Direct forecasting is a bit different than recursive one. It is directly using past values of time series to predict the future instead of iteratively recalculating the features with each prediction.
Idea is: for each department train 4 different models:
In total there will be 7*4 = 28 LightGBM models (7 departments times 4 weeks). Variables item_id and unique_id are going to be treated as categoricals. Variables to capture autoregressive relationships, seasonalities and trends are going to be the same as in Recursive approach.
However, each weekly model will be using features that are lagged specificaly for each week (lag >= forecast horizon)

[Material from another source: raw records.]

Lemma rne_le (x y : Q) : x <= y -> (rne x <= rne y)%Z.
Proof.
  intros Hxy.
  pose proof (Qfloor_resp_le x y Hxy) as Hf.
  destruct (Qfloor_bounds x) as [X1 X2]. destruct (Qfloor_bounds y) as [Y1 Y2].
  destruct (Z.eq_dec (Qfloor x) (Qfloor y)) as [Heq|Hne].
  - unfold rne. rewrite <- Heq.
    destruct (Qcompare_spec (x - inject_Z (Qfloor x)) (1 # 2)) as [Ex|Ex|Ex];
    destruct (Qcompare_spec (y - inject_Z (Qfloor x)) (1 # 2)) as [Ey|Ey|Ey];
    try destruct (Z.even (Qfloor x)); try lia; exfalso; lra.
  - assert (Hlt : (Qfloor x + 1 <= Qfloor y)%Z) by lia.
    assert (A : (rne x <= Qfloor x + 1)%Z).
    { destruct (rne_cases x) as [[_ E]|[[_ [E|E]]|[_ E]]]; lia. }
    assert (B : (Qfloor y <= rne y)%Z).
    { destruct (rne_cases y) as [[_ E]|[[_ [E|E]]|[_ E]]]; lia. }
    lia.
Qed.

Lemma rne_compat (x y : Q) : x == y -> rne x = rne y.
Proof.
  intros H. apply Z.le_antisymm; apply rne_le; rewrite H; apply Qle_refl.
Qed.

Lemma rne_ge (x : Q) (n : Z) : inject_Z n <= x -> (n <= rne x)%Z.
Proof. intros H. rewrite <- (rne_Z n). apply rne_le. exact H. Qed.

Lemma rne_le_Z (x : Q) (n : Z) : x <= inject_Z n -> (rne x <= n)%Z.
Proof. intros H. rewrite <- (rne_Z n). apply rne_le. exact H. Qed.

End Rne.

(** The mantissa [round_pos] computes. *)
Section RoundPos.
Local Open Scope Q_scope.

Lemma ulp_exp_ge (a : Q) : (emin <= ulp_exp a)%Z.
Proof. unfold ulp_exp. lia. Qed.

Lemma ulp_exp_le (a b : Q) : 0 < a -> a <= b -> (ulp_exp a <= ulp_exp b)%Z.
Proof. intros Ha Hab. unfold ulp_exp. pose proof (ilog2_le a b Ha Hab). lia. Qed.

Lemma ulp_exp_compat (a b : Q) : 0 < a -> a == b -> ulp_exp a = ulp_exp b.
Proof. intros Ha Hab. unfold ulp_exp. rewrite (ilog2_compat a b Ha Hab). reflexivity. Qed.

Lemma scaled_lt (a : Q) : 0 < a -> a / 2 ^ ulp_exp a < 2 ^ 53.
Proof.
  intros Ha. destruct (ilog2_spec a Ha) as [_ H2].
  apply Qlt_shift_div_r; [apply pow2_pos|].
  rewrite <- pow2_add.
  apply Qlt_le_trans with (2 ^ (ilog2 a + 1)); [exact H2|].
  apply pow2_le. unfold ulp_exp. lia.
Qed.

Lemma scaled_pos (a : Q) : 0 < a -> 0 < a / 2 ^ ulp_exp a.
Proof.
  intros Ha. apply Qlt_shift_div_l; [apply pow2_pos|]. lra.
Qed.

Lemma scaled_ge (a : Q) :
  0 < a -> (emin <= ilog2 a - 52)%Z -> 2 ^ 52 <= a / 2 ^ ulp_exp a.
Proof.
  intros Ha Hn. destruct (ilog2_spec a Ha) as [H1 _].
  apply Qle_shift_div_l; [apply pow2_pos|].
  rewrite <- pow2_add.
  replace (52 + ulp_exp a)%Z with (ilog2 a) by (unfold ulp_exp; lia).
  exact H1.
Qed.

Lemma mant_range (a : Q) :
  0 < a -> (0 <= rne (a / 2 ^ ulp_exp a) <= 2 ^ 53)%Z.
Proof.
  intros Ha. split.
  - apply rne_ge. apply Qlt_le_weak. apply scaled_pos. exact Ha.
  - apply rne_le_Z. apply Qlt_le_weak.
    change (inject_Z (2 ^ 53)) with (2 ^ 53). apply scaled_lt. exact Ha.
Qed.

Lemma mant_ge (a : Q) :
  0 < a -> (emin <= ilog2 a - 52)%Z -> (2 ^ 52 <= rne (a / 2 ^ ulp_exp a))%Z.
Proof.
  intros Ha Hn. apply rne_ge. change (inject_Z (2 ^ 52)) with (2 ^ 52).
  apply scaled_ge; assumption.
Qed.

End RoundPos.

Section Order.
Local Open Scope Q_scope.

Lemma float_cases (x : float64) :
  x = S754_nan \/ x = S754_infinity true \/ x = S754_infinity false \/
  is_finite x = true.
Proof. destruct x as [s|[|]| |s m e]; auto. Qed.

Lemma fcompare_fin (x y : float64) :
  is_finite x = true -> is_finite y = true ->
  fcompare x y = Some (F2Q x ?= F2Q y).
Proof. destruct x, y; simpl; intros; try discriminate; reflexivity. Qed.

Lemma fcompare_fin_inf (x : float64) (s : bool) :
  is_finite x = true -> fcompare x (S754_infinity s) = Some (if s then Gt else Lt).
Proof. destruct x; simpl; intros; try discriminate; reflexivity. Qed.

Lemma fcompare_inf_fin (x : float64) (s : bool) :
  is_finite x = true -> fcompare (S754_infinity s) x = Some (if s then Lt else Gt).
Proof. destruct x; simpl; intros; try discriminate; reflexivity. Qed.

Lemma fcompare_nan_r (x : float64) : fcompare x S754_nan = None.
Proof. destruct x; reflexivity. Qed.

Lemma fle_fin (x y : float64) :
  is_finite x = true -> is_finite y = true -> (fle x y <-> F2Q x <= F2Q y).
Proof.
  intros Hx Hy. unfold fle, fleb. rewrite (fcompare_fin x y Hx Hy).
  destruct (Qcompare_spec (F2Q x) (F2Q y)) as [E|E|E]; split; intros H;
    try reflexivity; try discriminate; try lra.
Qed.

Lemma flt_fin (x y : float64) :
  is_finite x = true -> is_finite y = true -> (flt x y <-> F2Q x < F2Q y).
Proof.
  intros Hx Hy. unfold flt, fltb. rewrite (fcompare_fin x y Hx Hy).
  destruct (Qcompare_spec (F2Q x) (F2Q y)) as [E|E|E]; split; intros H;
    try reflexivity; try discriminate; try lra.
Qed.

Lemma fle_ninf (x : float64) : is_nan x = false -> fle (S754_infinity true) x.
Proof. destruct x as [s|[|]| |s m e]; simpl; intros; try discriminate; reflexivity. Qed.

Lemma fle_pinf (x : float64) : is_nan x = false -> fle x (S754_infinity false).
Proof. destruct x as [s|[|]| |s m e]; simpl; intros; try discriminate; reflexivity. Qed.

Lemma fle_not_nan (x y : float64) : fle x y -> is_nan x = false /\ is_nan y = false.
Proof.
  destruct x as [s|[|]| |s m e], y as [s'|[|]| |s' m' e']; unfold fle; simpl;
    intros; try discriminate; auto.
Qed.

Lemma flt_fle (x y : float64) : flt x y -> fle x y.
Proof.
  unfold flt, fle, fltb, fleb. destruct (fcompare x y) as [[| |]|]; congruence.
Qed.

End Order.

Ltac float_cases x H :=
  destruct (float_cases x) as [->|[->|[->|H]]].

Ltac fin_simpl :=
  rewrite ?fcompare_nan_r in *;
  repeat match goal with
  | Hx : is_finite ?x = true, Hy : is_finite ?y = true |- context [fcompare ?x ?y] =>
      rewrite (fcompare_fin x y Hx Hy)
  | Hx : is_finite ?x = true |- context [fcompare ?x (S754_infinity ?s)] =>
      rewrite (fcompare_fin_inf x s Hx)
  | Hx : is_finite ?x = true |- context [fcompare (S754_infinity ?s) ?x] =>
      rewrite (fcompare_inf_fin x s Hx)
  | Hx : is_finite ?x = true, Hy : is_finite ?y = true, H : context [fcompare ?x ?y] |- _ =>
      rewrite (fcompare_fin x y Hx Hy) in H
  | Hx : is_finite ?x = true, H : context [fcompare ?x (S754_infinity ?s)] |- _ =>
      rewrite (fcompare_fin_inf x s Hx) in H
  | Hx : is_finite ?x = true, H : context [fcompare (S754_infinity ?s) ?x] |- _ =>
      rewrite (fcompare_inf_fin x s Hx) in H
  end.

Section OrderLaws.
Local Open Scope Q_scope.

Lemma fle_trans (x y z : float64) : fle x y -> fle y z -> fle x z.
Proof.
  unfold fle, fleb.
  float_cases x Hx; float_cases y Hy; float_cases z Hz; fin_simpl;
    try (simpl; intros; (discriminate || reflexivity)).
  destruct (Qcompare_spec (F2Q x) (F2Q y)); destruct (Qcompare_spec (F2Q y) (F2Q z));
    destruct (Qcompare_spec (F2Q x) (F2Q z)); intros; try reflexivity; try discriminate;
    exfalso; lra.
Qed.

Lemma fle_refl (x : float64) : is_nan x = false -> fle x x.
Proof.
  unfold fle, fleb. float_cases x Hx; fin_simpl;
    try (simpl; intros; (discriminate || reflexivity)).
  intros _. rewrite (fcompare_fin x x Hx Hx).
  destruct (Qcompare_spec (F2Q x) (F2Q x)); try reflexivity; exfalso; lra.
Qed.

Lemma flt_fle_trans (x y z : float64) : flt x y -> fle y z -> flt x z.
Proof.
  unfold flt, fle, fltb, fleb.
  float_cases x Hx; float_cases y Hy; float_cases z Hz; fin_simpl;
    try (simpl; intros; (discriminate || reflexivity)).
  destruct (Qcompare_spec (F2Q x) (F2Q y)); destruct (Qcompare_spec (F2Q y) (F2Q z));
    destruct (Qcompare_spec (F2Q x) (F2Q z)); intros; try reflexivity; try discriminate;
    exfalso; lra.
Qed.

(** Of two numbers, one is below the other. *)
Lemma fle_total (x y : float64) :
  is_nan x = false -> is_nan y = false -> fle x y \/ flt y x.
Proof.
  unfold flt, fle, fltb, fleb.
  float_cases x Hx; float_cases y Hy; fin_simpl;
    try (simpl; intros; (discriminate || auto; fail)).
  intros _ _. rewrite <- Qcompare_antisym.
  destruct (Qcompare_spec (F2Q y) (F2Q x)); simpl; auto.
Qed.

Lemma flt_fgeb_false (x y : float64) : flt x y -> fgeb x y = false.
Proof.
  unfold flt, fgeb, fltb, fleb.
  float_cases x Hx; float_cases y Hy; fin_simpl;
    try (simpl; intros; (discriminate || auto; fail)).
  rewrite <- Qcompare_antisym.
  destruct (Qcompare_spec (F2Q y) (F2Q x)); simpl; intros; congruence.
Qed.

Lemma fle_opp (x y : float64) : fle x y -> fle (fopp y) (fopp x).
Proof.
  assert (Fo : forall z, is_finite z = true -> is_finite (fopp z) = true)
    by (intros [| | |]; simpl; auto).
  assert (Qo : forall z, is_finite z = true -> F2Q (fopp z) == - F2Q z).
  { intros [s|s| |s m e]; simpl; intros; try discriminate; try reflexivity.
    unfold fopp, F2Q. destruct s; cbn [negb cond_Zopp Z.opp];
      change (inject_Z (Z.neg m)) with (- inject_Z (Z.pos m)); ring. }
  intros H. unfold fle, fleb in *.
  float_cases x Hx; float_cases y Hy;
    try pose proof (Fo _ Hx) as Hx'; try pose proof (Fo _ Hy) as Hy';
    cbn [fopp negb] in *; fin_simpl;
    try (simpl in *; (discriminate || reflexivity)).
  destruct (Qcompare_spec (F2Q (fopp y)) (F2Q (fopp x))) as [E|E|E]; try reflexivity.
  destruct (Qcompare_spec (F2Q x) (F2Q y)) as [E'|E'|E']; try discriminate;
    rewrite (Qo _ Hx), (Qo _ Hy) in E; exfalso; lra.
Qed.

End OrderLaws.

Section Round.
Local Open Scope Q_scope.

Lemma inject_cond_Zopp (s : bool) (m : Z) :
  inject_Z (cond_Zopp s m) == (if s then - inject_Z m else inject_Z m).
Proof.
  destruct s; simpl; [|reflexivity]. unfold Qeq; simpl. lia.
Qed.

(** What [mkfloat] builds: a finite value of the expected magnitude, or
    an infinity when the exponent is out of range. *)
Lemma mkfloat_spec (s : bool) (m k : Z) :
  (0 <= m <= 2 ^ 53)%Z ->
  (is_finite (mkfloat s m k) = true /\
   F2Q (mkfloat s m k) == inject_Z (cond_Zopp s m) * 2 ^ k /\
   (m = 0 \/ (k <= emax /\ (m < 2 ^ 53 \/ k < emax)))%Z) \/
  (mkfloat s m k = S754_infinity s /\ (0 < m)%Z /\
   (emax < k \/ (m = 2 ^ 53 /\ k = emax))%Z).
Proof.
  intros Hm. unfold mkfloat.
  destruct (Z.eqb_spec m 0) as [E0|E0].
  - left. subst m. split; [reflexivity|]. split; [|left; reflexivity].
    simpl. destruct s; simpl; ring.
  - destruct (Z.eqb_spec m (2 ^ 53)) as [E1|E1].
    + destruct (Z.leb_spec (k + 1) emax) as [L|L].
      * left. split; [reflexivity|]. split; [|right; lia]. subst m. unfold F2Q.
        rewrite pow2_succ. rewrite !inject_cond_Zopp.
        change (inject_Z (Z.pos (2 ^ 52))) with (2 ^ 52).
        change (inject_Z (2 ^ 53)) with (2 * 2 ^ 52).
        destruct s; ring.
      * right. split; [reflexivity|]. split; [lia|]. lia.
    + destruct (Z.leb_spec k emax) as [L|L].
      * left. split; [reflexivity|]. split; [|right; lia]. unfold F2Q.
        rewrite Z2Pos.id by lia. reflexivity.
      * right. split; [reflexivity|]. split; [lia|]. left. lia.
Qed.

Lemma mkfloat_not_nan (s : bool) (m k : Z) : is_nan (mkfloat s m k) = false.
Proof.
  unfold mkfloat. repeat match goal with |- context [if ?b then _ else _] => destruct b end;
    reflexivity.
Qed.

Lemma mkfloat_opp (m k : Z) : mkfloat true m k = fopp (mkfloat false m k).
Proof.
  unfold mkfloat. repeat match goal with |- context [if ?b then _ else _] => destruct b end;
    reflexivity.
Qed.

Lemma mkfloat_le (m k m' k' : Z) :
  (0 <= m <= 2 ^ 53)%Z -> (0 <= m' <= 2 ^ 53)%Z -> (k <= k')%Z ->
  inject_Z m * 2 ^ k <= inject_Z m' * 2 ^ k' ->
  fle (mkfloat false m k) (mkfloat false m' k').
Proof.
  intros Hm Hm' Hk Hv.
  destruct (mkfloat_spec false m k Hm) as [[F [V C]]|[I [P C]]];
  destruct (mkfloat_spec false m' k' Hm') as [[F' [V' C']]|[I' [P' C']]].
  - apply fle_fin; auto. rewrite V, V'. exact Hv.
  - rewrite I'. apply fle_pinf. apply mkfloat_not_nan.
  - exfalso.
    assert (Pk : 0 < 2 ^ k) by apply pow2_pos.
    assert (Pk' : 0 < 2 ^ k') by apply pow2_pos.
    destruct C' as [Z0|[L' D']].
    + subst m'. assert (0 < inject_Z m) by (rewrite Zlt_Qlt in P; exact P). 
      change (inject_Z 0) with 0 in Hv. nra.
    + destruct C as [C|[C1 C2]]; [lia|].
      assert (k' = k) by lia. subst k'. 
      assert (LL : inject_Z m <= inject_Z m').
      { apply Qmult_le_r in Hv; auto. }
      rewrite <- Zle_Qle in LL. lia.
  - rewrite I, I'. reflexivity.
Qed.

Lemma round_pos_opp (a : Q) : round_pos true a = fopp (round_pos false a).
Proof. unfold round_pos. apply mkfloat_opp. Qed.

Lemma round_pos_not_nan (s : bool) (a : Q) : is_nan (round_pos s a) = false.
Proof. apply mkfloat_not_nan. Qed.

Lemma round_not_nan (a : Q) : is_nan (round a) = false.
Proof.
  unfold round. destruct (a ?= 0); [reflexivity | |]; apply round_pos_not_nan.
Qed.

Lemma round_pos_le (a b : Q) :
  0 < a -> a <= b -> fle (round_pos false a) (round_pos false b).
Proof.
  intros Ha Hab. assert (Hb : 0 < b) by lra.
  unfold round_pos.
  pose proof (ulp_exp_le a b Ha Hab) as Hk.
  apply mkfloat_le; try (apply mant_range; assumption); [exact Hk|].
  set (ka := ulp_exp a) in *. set (kb := ulp_exp b) in *.
  assert (Pa : 0 < 2 ^ ka) by apply pow2_pos.
  assert (Pb : 0 < 2 ^ kb) by apply pow2_pos.
  destruct (Z.eq_dec ka kb) as [E|NE].
  - rewrite <- E. apply Qmult_le_compat_r; [|lra].
    rewrite <- Zle_Qle. apply rne_le.
    apply Qmult_le_compat_r; [exact Hab|].
    apply Qlt_le_weak, Qinv_lt_0_compat, Pa.
  - assert (Hlt : (ka < kb)%Z) by lia.
    assert (Hn : (emin <= ilog2 b - 52)%Z).
    { subst ka kb. unfold ulp_exp in *. pose proof (ulp_exp_ge a). unfold ulp_exp in *. lia. }
    assert (Ekb : kb = (ilog2 b - 52)%Z) by (subst kb; unfold ulp_exp; lia).
    pose proof (mant_ge b Hb Hn) as Mb. fold kb in Mb.
    (* the value rounded from [a] stays below [2^(ilog2 b)] *)
    destruct (ilog2_spec a Ha) as [_ A2]. destruct (ilog2_spec b Hb) as [B1 _].
    assert (Hea : (ilog2 a + 1 <= ilog2 b)%Z).
    { subst ka kb. unfold ulp_exp in Hlt. lia. }
    assert (Ma : (rne (a / 2 ^ ka) <= 2 ^ (ilog2 b - ka))%Z).
    { apply rne_le_Z. rewrite <- pow2_Z by lia.
      apply Qle_shift_div_r; [exact Pa|].
      rewrite <- pow2_add. replace (ilog2 b - ka + ka)%Z with (ilog2 b) by lia.
      apply Qlt_le_weak. apply Qlt_le_trans with (2 ^ (ilog2 a + 1)); [exact A2|].
      apply pow2_le. exact Hea. }
    apply Qle_trans with (2 ^ ilog2 b).
    + rewrite Zle_Qle in Ma. rewrite <- pow2_Z in Ma by lia.
      apply Qle_trans with (2 ^ (ilog2 b - ka) * 2 ^ ka).
      * apply Qmult_le_compat_r; [exact Ma | lra].
      * rewrite <- pow2_add. replace (ilog2 b - ka + ka)%Z with (ilog2 b) by lia.
        apply Qle_refl.
    + rewrite Zle_Qle in Mb. change (inject_Z (2 ^ 52)) with (2 ^ 52) in Mb.
      apply Qle_trans with (2 ^ 52 * 2 ^ kb).
      * rewrite <- pow2_add. replace (52 + kb)%Z with (ilog2 b) by lia. apply Qle_refl.
      * apply Qmult_le_compat_r; [exact Mb | lra].
Qed.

Feature engineering with help of MLForecast library:
@njit
def rollingmean7d(x):
return rolling_mean(x, window_size=7)
@njit
def rollingmean14d(x):
return rolling_mean(x, window_size=14)
@njit
def rollingmean30d(x):
return rolling_mean(x, window_size=30)
@njit
def rollingmean60d(x):
return rolling_mean(x, window_size=60)
@njit
def rollingmean180d(x):
return rolling_mean(x, window_size=180)
#####################################################
@njit
def rollingstd7d(x):
return rolling_std(x, window_size=7)
@njit
def rollingstd14d(x):
return rolling_std(x, window_size=14)
@njit
def rollingstd30d(x):
return rolling_std(x, window_size=30)
@njit
def rollingstd60d(x):
return rolling_std(x, window_size=60)
@njit
def rollingstd180d(x):
return rolling_std(x, window_size=180)
# feel free to tweak these parameters!
model_params = {
'verbose': -1,
'num_leaves': 256,
'n_estimators': 500,
'objective': 'tweedie',
'tweedie_variance_power': 1.1,
'metric': 'rmse',
'learning_rate': 0.03
}
models = [
lgb.LGBMRegressor(**model_params),
]
fcst = MLForecast(
models=models,
freq='D',
# dictionary reads like this:
# {number of days to lag the feature: [list of functions to apply to the lagged data]}
lags=[7,
8,
9,
10,
11,
12,
13,
14,
15,
16,
17,
18,
19,
20,
21,
22,
23,
24,
25,
26,
27,
28,
29,
30,
31,
32,
33,
34,
365],
lag_transforms = {
7: [rollingmean7d,
rollingmean14d,
rollingmean30d,
rollingmean60d,
rollingmean180d,
rollingstd7d,
rollingstd14d,
rollingstd30d,
rollingstd60d,
rollingstd180d],
14: [rollingmean7d,
rollingmean14d,
rollingmean30d,
rollingmean60d,
rollingmean180d,
rollingstd7d,
rollingstd14d,
rollingstd30d,
rollingstd60d,
rollingstd180d],
21: [rollingmean7d,
rollingmean14d,
rollingmean30d,
rollingmean60d,
rollingmean180d,
rollingstd7d,
rollingstd14d,
rollingstd30d,
rollingstd60d,
rollingstd180d],
28: [rollingmean7d,
rollingmean14d,
rollingmean30d,
rollingmean60d,
rollingmean180d,
rollingstd7d,
rollingstd14d,
rollingstd30d,
rollingstd60d,
rollingstd180d]
},
date_features=['year', 'month', 'day', 'dayofweek', 'quarter']
)
# Create dataframe to preprocess
data_with_prices_toprep = (
data_with_prices_and_events
.reset_index()
.rename(columns = {'date':'ds',
'id':'unique_id',
'sales': 'y'}).
drop(['state_id','cat_id'],axis = 1)
)
categorical_features = ['unique_id', 'item_id','dept_id','store_id']
encoder = OrdinalEncoder()
data_with_prices_toprep[categorical_features] = encoder.fit_transform(data_with_prices_toprep[categorical_features])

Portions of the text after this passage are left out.